Work to complete => Retype each record exactly, please. Skip none.

Material for this exercise =>
(** ** The monad of handlers *)

Record World := mkWorld {
  ctx : Context;          (* the request's *gin.Context *)
  sink : list Entry;      (* records handed to the logger, oldest first *)
  ticks : nat;            (* readings of the clock taken so far *)
  built : nat             (* zap.Field values constructed so far *)
}.

Inductive Result (A : Type) : Type :=
| Ok (a : A)
| Panic (v : any).
Arguments Ok {A} a.
Arguments Panic {A} v.

Definition M (A : Type) : Type := World -> Result A * World.

Definition ret {A} (a : A) : M A := fun w => (Ok a, w).

Definition bind {A B} (m : M A) (k : A -> M B) : M B :=
  fun w => match m w with
           | (Ok a, w') => k a w'
           | (Panic v, w') => (Panic v, w')
           end.

Declare Scope go_scope.
Delimit Scope go_scope with go.
Notation "x <- m ;; k" := (bind m (fun x => k))
  (at level 61, m at next level, right associativity) : go_scope.
Notation "m ;; k" := (bind m (fun _ => k))
  (at level 61, right associativity) : go_scope.
Open Scope go_scope.

Definition panic {A} (v : any) : M A := fun w => (Panic v, w).

(** [for _, x := range xs { body(x) }] *)
Fixpoint range {A} (xs : list A) (body : A -> M unit) : M unit :=
  match xs with
  | [] => ret tt
  | x :: r => body x ;; range r body
  end.

(** [defer func() { err := recover(); deferred(err) }(); body]: the
    deferred function runs whether [body] returns or panics; [recover]
    stops the panic and yields its value, nil when there was none. *)
Definition defer_recover (deferred : any -> M unit) (body : M unit) : M unit :=
  fun w => match body w with
           | (Ok _, w') => deferred anyNil w'
           | (Panic v, w') => deferred v w'
           end.

(** The context [c], read as it is at this point of the handler. *)
Definition this : M Context := fun w => (Ok (ctx w), w).

Definition modify_ctx (f : Context -> Context) : M unit :=
  fun w => (Ok tt, mkWorld (f (ctx w)) (sink w) (ticks w) (built w)).

(** [time.Now()] *)
Definition time_Now `{Host} : M Time :=
  fun w => (Ok (clock (ticks w)), mkWorld (ctx w) (sink w) (S (ticks w)) (built w)).

(** The argument list of a logging call: each element is a field
    constructor call, counted in [built]. *)
Definition fields (fs : list Field) : M (list Field) :=
  fun w => (Ok fs, mkWorld (ctx w) (sink w) (ticks w) (built w + length fs)).

Definition emit (e : Entry) : M unit :=
  fun w => (Ok tt, mkWorld (ctx w) (sink w ++ [e]) (ticks w) (built w)).

(** [logger.Error(msg, fields...)] and [logger.Info(msg, fields...)]: the
    record is handed to the logger; what the logger's core then does with
    a record it is handed is zap's business. *)
Definition logger_Error (logger : zap_Logger) (msg : string) (fs : list Field) : M unit :=
  emit (mkEntry ErrorLevel msg fs).

Definition logger_Info (logger : zap_Logger) (msg : string) (fs : list Field) : M unit :=
  emit (mkEntry InfoLevel msg fs).

(** [logger.Check(lvl, msg)]: nil when the logger would discard [lvl]. *)
Definition logger_Check (logger : zap_Logger) (lvl : Level) (msg : string)
  : M (option CheckedEntry) :=
  ret (if Enabled logger lvl then Some (mkChecked lvl msg) else None).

Answer for the task =>
(** ** The monad of handlers *)

Record World := mkWorld {
  ctx : Context;          (* the request's *gin.Context *)
  sink : list Entry;      (* records handed to the logger, oldest first *)
  ticks : nat;            (* readings of the clock taken so far *)
  built : nat             (* zap.Field values constructed so far *)
}.

Inductive Result (A : Type) : Type :=
| Ok (a : A)
| Panic (v : any).
Arguments Ok {A} a.
Arguments Panic {A} v.

Definition M (A : Type) : Type := World -> Result A * World.

Definition ret {A} (a : A) : M A := fun w => (Ok a, w).

Definition bind {A B} (m : M A) (k : A -> M B) : M B :=
  fun w => match m w with
           | (Ok a, w') => k a w'
           | (Panic v, w') => (Panic v, w')
           end.

Declare Scope go_scope.
Delimit Scope go_scope with go.
Notation "x <- m ;; k" := (bind m (fun x => k))
  (at level 61, m at next level, right associativity) : go_scope.
Notation "m ;; k" := (bind m (fun _ => k))
  (at level 61, right associativity) : go_scope.
Open Scope go_scope.

Definition panic {A} (v : any) : M A := fun w => (Panic v, w).

(** [for _, x := range xs { body(x) }] *)
Fixpoint range {A} (xs : list A) (body : A -> M unit) : M unit :=
  match xs with
  | [] => ret tt
  | x :: r => body x ;; range r body
  end.

(** [defer func() { err := recover(); deferred(err) }(); body]: the
    deferred function runs whether [body] returns or panics; [recover]
    stops the panic and yields its value, nil when there was none. *)
Definition defer_recover (deferred : any -> M unit) (body : M unit) : M unit :=
  fun w => match body w with
           | (Ok _, w') => deferred anyNil w'
           | (Panic v, w') => deferred v w'
           end.

(** The context [c], read as it is at this point of the handler. *)
Definition this : M Context := fun w => (Ok (ctx w), w).

Definition modify_ctx (f : Context -> Context) : M unit :=
  fun w => (Ok tt, mkWorld (f (ctx w)) (sink w) (ticks w) (built w)).

(** [time.Now()] *)
Definition time_Now `{Host} : M Time :=
  fun w => (Ok (clock (ticks w)), mkWorld (ctx w) (sink w) (S (ticks w)) (built w)).

(** The argument list of a logging call: each element is a field
    constructor call, counted in [built]. *)
Definition fields (fs : list Field) : M (list Field) :=
  fun w => (Ok fs, mkWorld (ctx w) (sink w) (ticks w) (built w + length fs)).

Definition emit (e : Entry) : M unit :=
  fun w => (Ok tt, mkWorld (ctx w) (sink w ++ [e]) (ticks w) (built w)).

(** [logger.Error(msg, fields...)] and [logger.Info(msg, fields...)]: the
    record is handed to the logger; what the logger's core then does with
    a record it is handed is zap's business. *)
Definition logger_Error (logger : zap_Logger) (msg : string) (fs : list Field) : M unit :=
  emit (mkEntry ErrorLevel msg fs).

Definition logger_Info (logger : zap_Logger) (msg : string) (fs : list Field) : M unit :=
  emit (mkEntry InfoLevel msg fs).

(** [logger.Check(lvl, msg)]: nil when the logger would discard [lvl]. *)
Definition logger_Check (logger : zap_Logger) (lvl : Level) (msg : string)
  : M (option CheckedEntry) :=
  ret (if Enabled logger lvl then Some (mkChecked lvl msg) else None).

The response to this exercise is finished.